(** * S1 palette generator: the colour pipeline of [App.jsx]

    A shallow embedding of the colour-science core of the palette
    generator, version 0.2.1 (colour-space conversions, harmonisation,
    dominant-colour extraction, palette expansion, refinement and
    export), followed by the properties stated about it.  Of the
    earlier copy, version 0.1.2, the variations generator and the range
    filter are embedded as well, in the module [AppJsx].

    JavaScript numbers.  The source computes on IEEE-754 doubles.  The
    code below is written once over an interface [JSNumber] of the
    operations the source uses ([+ - * / %], comparisons, [===],
    [Math.floor], [Math.round]) and has two implementations:

    - [xnum], exact rational arithmetic extended with [NaN] and the two
      infinities: doubles with the rounding error of each operation
      taken to be zero and the two zeros identified.  Properties that
      depend on arithmetic and speak of every colour are proved for it.
    - [float], the binary64 numbers of the kernel, whose operations are
      those of the source.  The examples are evaluated with it as well.

    Properties that only depend on the shape of the code are proved for
    every implementation of the interface.  The two implementations can
    differ by one in a channel that [Math.round] takes from a value
    within rounding error of a half. *)

From Stdlib Require Import ZArith QArith Qround Qabs Lia Lqa List String Ascii Bool.
From Stdlib Require Import Permutation Sorted.
From Stdlib Require Floats.
Import ListNotations.

Set Implicit Arguments.

(* ================================================================== *)
(** * The number interface *)

Declare Scope js_scope.
Delimit Scope js_scope with js.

---------------

* What this task involves: Starting with the line that contains "filter are embedded", return every line through the last one of the records, exactly as written.

* Exercise result:
    filter are embedded as well, in the module [AppJsx].

    JavaScript numbers.  The source computes on IEEE-754 doubles.  The
    code below is written once over an interface [JSNumber] of the
    operations the source uses ([+ - * / %], comparisons, [===],
    [Math.floor], [Math.round]) and has two implementations:

    - [xnum], exact rational arithmetic extended with [NaN] and the two
      infinities: doubles with the rounding error of each operation
      taken to be zero and the two zeros identified.  Properties that
      depend on arithmetic and speak of every colour are proved for it.
    - [float], the binary64 numbers of the kernel, whose operations are
      those of the source.  The examples are evaluated with it as well.

    Properties that only depend on the shape of the code are proved for
    every implementation of the interface.  The two implementations can
    differ by one in a channel that [Math.round] takes from a value
    within rounding error of a half. *)

From Stdlib Require Import ZArith QArith Qround Qabs Lia Lqa List String Ascii Bool.
From Stdlib Require Import Permutation Sorted.
From Stdlib Require Floats.
Import ListNotations.

Set Implicit Arguments.

(* ================================================================== *)
(** * The number interface *)

Declare Scope js_scope.
Delimit Scope js_scope with js.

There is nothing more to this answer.